WHAT YOU HAVE TO DO = Quote the entries below from the line with "method of any" through the line with "injection Hv' as <-.", both ends included, and only those lines.

PROVIDED DATA =

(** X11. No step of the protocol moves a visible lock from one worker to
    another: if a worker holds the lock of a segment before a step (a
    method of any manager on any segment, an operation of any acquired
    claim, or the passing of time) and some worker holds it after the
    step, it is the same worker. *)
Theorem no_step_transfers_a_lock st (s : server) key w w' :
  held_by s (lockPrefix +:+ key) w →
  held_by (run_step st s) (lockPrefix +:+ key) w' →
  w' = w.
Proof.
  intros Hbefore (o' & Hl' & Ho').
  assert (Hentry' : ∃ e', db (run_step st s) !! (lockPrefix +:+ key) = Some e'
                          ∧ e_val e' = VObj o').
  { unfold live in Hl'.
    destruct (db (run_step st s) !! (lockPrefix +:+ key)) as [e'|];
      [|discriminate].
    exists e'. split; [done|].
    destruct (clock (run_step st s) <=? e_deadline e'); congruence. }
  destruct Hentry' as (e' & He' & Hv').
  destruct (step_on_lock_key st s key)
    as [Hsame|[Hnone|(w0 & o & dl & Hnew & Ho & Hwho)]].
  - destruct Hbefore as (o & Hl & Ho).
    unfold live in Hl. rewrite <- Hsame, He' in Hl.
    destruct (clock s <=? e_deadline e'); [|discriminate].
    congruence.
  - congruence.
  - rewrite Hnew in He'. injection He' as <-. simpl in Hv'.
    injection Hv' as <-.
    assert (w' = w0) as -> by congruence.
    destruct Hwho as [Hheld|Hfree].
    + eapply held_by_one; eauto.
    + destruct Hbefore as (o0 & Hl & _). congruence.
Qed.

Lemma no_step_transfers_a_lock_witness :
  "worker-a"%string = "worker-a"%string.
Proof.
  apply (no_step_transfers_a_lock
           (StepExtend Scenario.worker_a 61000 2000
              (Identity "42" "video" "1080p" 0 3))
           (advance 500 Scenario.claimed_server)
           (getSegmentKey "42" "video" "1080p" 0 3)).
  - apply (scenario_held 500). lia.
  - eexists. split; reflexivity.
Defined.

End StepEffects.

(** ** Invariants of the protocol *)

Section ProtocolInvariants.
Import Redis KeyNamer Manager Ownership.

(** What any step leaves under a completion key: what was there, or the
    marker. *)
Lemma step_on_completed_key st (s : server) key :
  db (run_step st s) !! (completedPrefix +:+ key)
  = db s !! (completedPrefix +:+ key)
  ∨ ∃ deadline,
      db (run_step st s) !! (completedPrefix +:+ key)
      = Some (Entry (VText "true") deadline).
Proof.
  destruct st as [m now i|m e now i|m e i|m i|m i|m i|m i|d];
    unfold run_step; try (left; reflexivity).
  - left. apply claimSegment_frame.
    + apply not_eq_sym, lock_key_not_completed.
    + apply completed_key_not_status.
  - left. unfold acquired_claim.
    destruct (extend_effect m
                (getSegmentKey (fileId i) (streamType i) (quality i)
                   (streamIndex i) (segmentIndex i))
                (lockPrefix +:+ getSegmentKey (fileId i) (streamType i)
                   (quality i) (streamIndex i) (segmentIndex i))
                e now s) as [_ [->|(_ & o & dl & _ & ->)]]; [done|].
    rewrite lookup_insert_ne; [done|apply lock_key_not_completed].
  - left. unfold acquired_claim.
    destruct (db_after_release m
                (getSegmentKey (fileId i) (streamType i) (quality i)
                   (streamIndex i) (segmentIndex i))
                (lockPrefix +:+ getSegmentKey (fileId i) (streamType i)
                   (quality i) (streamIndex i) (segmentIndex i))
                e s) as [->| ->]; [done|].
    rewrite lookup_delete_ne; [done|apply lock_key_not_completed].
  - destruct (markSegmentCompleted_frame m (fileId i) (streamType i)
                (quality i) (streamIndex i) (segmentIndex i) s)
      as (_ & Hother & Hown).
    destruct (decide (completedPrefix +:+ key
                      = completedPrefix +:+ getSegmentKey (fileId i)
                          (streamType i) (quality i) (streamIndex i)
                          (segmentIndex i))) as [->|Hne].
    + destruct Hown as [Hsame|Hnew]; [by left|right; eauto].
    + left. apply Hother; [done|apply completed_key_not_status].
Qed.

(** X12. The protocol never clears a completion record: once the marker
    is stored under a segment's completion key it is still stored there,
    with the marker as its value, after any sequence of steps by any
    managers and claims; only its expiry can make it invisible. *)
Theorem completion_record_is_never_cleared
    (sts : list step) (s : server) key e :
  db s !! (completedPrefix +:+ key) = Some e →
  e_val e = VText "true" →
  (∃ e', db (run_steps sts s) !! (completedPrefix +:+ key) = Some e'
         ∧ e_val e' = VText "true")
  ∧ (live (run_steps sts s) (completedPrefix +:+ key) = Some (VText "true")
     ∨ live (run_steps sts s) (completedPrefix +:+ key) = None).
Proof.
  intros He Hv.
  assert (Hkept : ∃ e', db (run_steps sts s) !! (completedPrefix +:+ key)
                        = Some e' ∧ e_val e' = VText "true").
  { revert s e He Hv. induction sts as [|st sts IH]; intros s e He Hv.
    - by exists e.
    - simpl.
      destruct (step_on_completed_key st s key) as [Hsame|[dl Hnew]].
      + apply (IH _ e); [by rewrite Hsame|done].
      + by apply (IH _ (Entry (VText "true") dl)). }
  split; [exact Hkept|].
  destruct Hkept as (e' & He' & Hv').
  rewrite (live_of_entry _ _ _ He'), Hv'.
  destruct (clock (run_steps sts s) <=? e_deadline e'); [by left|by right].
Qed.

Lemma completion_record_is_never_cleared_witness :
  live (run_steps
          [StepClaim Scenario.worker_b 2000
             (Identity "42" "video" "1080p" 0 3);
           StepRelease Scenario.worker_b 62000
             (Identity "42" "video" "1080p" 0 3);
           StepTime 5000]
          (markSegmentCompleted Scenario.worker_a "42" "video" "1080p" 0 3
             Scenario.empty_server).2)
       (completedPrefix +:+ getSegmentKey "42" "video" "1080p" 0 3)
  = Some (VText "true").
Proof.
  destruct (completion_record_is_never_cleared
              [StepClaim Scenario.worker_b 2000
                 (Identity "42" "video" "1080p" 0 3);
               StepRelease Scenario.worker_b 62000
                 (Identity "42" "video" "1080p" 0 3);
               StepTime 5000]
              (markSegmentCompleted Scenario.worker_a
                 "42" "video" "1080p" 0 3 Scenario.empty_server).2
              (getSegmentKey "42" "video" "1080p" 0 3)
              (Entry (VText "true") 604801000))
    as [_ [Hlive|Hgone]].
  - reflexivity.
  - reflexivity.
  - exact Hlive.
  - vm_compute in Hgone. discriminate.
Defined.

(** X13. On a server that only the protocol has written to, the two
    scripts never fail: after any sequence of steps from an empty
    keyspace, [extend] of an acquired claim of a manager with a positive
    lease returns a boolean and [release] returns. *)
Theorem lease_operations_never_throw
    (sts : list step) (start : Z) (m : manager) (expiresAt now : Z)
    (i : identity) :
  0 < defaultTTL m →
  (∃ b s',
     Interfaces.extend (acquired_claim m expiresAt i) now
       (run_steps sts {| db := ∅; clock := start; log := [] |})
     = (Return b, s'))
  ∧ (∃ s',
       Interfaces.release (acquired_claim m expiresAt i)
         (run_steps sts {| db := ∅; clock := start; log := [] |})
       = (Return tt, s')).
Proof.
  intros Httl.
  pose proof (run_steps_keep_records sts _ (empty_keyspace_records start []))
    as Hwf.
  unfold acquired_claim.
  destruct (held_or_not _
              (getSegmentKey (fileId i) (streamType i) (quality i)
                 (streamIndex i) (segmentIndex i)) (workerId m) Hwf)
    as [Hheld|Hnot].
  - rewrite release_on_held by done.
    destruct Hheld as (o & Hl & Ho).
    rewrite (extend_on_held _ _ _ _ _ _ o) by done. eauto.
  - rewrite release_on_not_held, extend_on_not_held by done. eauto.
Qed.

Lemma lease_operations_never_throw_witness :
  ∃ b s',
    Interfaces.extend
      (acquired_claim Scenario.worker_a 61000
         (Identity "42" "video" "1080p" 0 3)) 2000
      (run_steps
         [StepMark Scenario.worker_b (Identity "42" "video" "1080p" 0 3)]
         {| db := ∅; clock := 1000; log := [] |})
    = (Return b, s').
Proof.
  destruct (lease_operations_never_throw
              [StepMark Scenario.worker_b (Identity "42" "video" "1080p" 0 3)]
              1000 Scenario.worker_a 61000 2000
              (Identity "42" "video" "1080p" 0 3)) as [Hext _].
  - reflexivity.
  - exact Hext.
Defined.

==

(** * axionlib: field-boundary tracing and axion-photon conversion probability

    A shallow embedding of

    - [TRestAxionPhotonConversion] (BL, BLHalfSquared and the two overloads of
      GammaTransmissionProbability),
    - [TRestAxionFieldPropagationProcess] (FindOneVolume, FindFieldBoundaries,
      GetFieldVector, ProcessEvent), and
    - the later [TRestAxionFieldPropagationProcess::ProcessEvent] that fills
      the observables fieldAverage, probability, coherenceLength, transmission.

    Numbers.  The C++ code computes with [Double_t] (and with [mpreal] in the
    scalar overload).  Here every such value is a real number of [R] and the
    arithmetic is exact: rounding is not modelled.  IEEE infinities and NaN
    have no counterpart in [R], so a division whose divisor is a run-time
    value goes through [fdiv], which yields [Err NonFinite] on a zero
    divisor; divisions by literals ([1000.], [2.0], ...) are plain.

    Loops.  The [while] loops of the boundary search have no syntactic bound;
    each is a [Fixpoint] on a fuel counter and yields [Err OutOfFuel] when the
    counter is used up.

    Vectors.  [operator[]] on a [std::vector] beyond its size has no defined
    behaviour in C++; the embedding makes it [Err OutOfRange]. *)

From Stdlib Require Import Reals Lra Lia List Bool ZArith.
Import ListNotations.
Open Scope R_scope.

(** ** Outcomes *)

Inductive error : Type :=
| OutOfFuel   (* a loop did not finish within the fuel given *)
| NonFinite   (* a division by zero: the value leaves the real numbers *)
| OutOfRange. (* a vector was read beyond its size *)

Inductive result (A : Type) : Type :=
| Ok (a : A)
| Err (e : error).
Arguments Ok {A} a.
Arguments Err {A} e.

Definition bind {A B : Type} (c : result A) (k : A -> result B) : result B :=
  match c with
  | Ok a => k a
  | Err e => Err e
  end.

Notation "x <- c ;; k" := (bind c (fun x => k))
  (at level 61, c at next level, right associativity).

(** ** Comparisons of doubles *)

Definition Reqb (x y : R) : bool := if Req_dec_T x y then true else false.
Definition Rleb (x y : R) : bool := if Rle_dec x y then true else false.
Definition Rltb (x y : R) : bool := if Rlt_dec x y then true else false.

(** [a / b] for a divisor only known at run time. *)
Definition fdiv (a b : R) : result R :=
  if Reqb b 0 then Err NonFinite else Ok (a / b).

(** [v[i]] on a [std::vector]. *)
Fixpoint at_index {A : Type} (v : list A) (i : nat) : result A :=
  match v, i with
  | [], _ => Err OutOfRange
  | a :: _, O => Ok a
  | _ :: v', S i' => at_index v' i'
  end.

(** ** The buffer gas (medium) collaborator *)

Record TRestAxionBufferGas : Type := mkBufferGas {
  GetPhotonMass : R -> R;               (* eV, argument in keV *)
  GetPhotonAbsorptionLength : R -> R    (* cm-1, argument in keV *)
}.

EXERCISE SOLUTION =
    method of any manager on any segment, an operation of any acquired
    claim, or the passing of time) and some worker holds it after the
    step, it is the same worker. *)
Theorem no_step_transfers_a_lock st (s : server) key w w' :
  held_by s (lockPrefix +:+ key) w →
  held_by (run_step st s) (lockPrefix +:+ key) w' →
  w' = w.
Proof.
  intros Hbefore (o' & Hl' & Ho').
  assert (Hentry' : ∃ e', db (run_step st s) !! (lockPrefix +:+ key) = Some e'
                          ∧ e_val e' = VObj o').
  { unfold live in Hl'.
    destruct (db (run_step st s) !! (lockPrefix +:+ key)) as [e'|];
      [|discriminate].
    exists e'. split; [done|].
    destruct (clock (run_step st s) <=? e_deadline e'); congruence. }
  destruct Hentry' as (e' & He' & Hv').
  destruct (step_on_lock_key st s key)
    as [Hsame|[Hnone|(w0 & o & dl & Hnew & Ho & Hwho)]].
  - destruct Hbefore as (o & Hl & Ho).
    unfold live in Hl. rewrite <- Hsame, He' in Hl.
    destruct (clock s <=? e_deadline e'); [|discriminate].
    congruence.
  - congruence.
  - rewrite Hnew in He'. injection He' as <-. simpl in Hv'.
    injection Hv' as <-.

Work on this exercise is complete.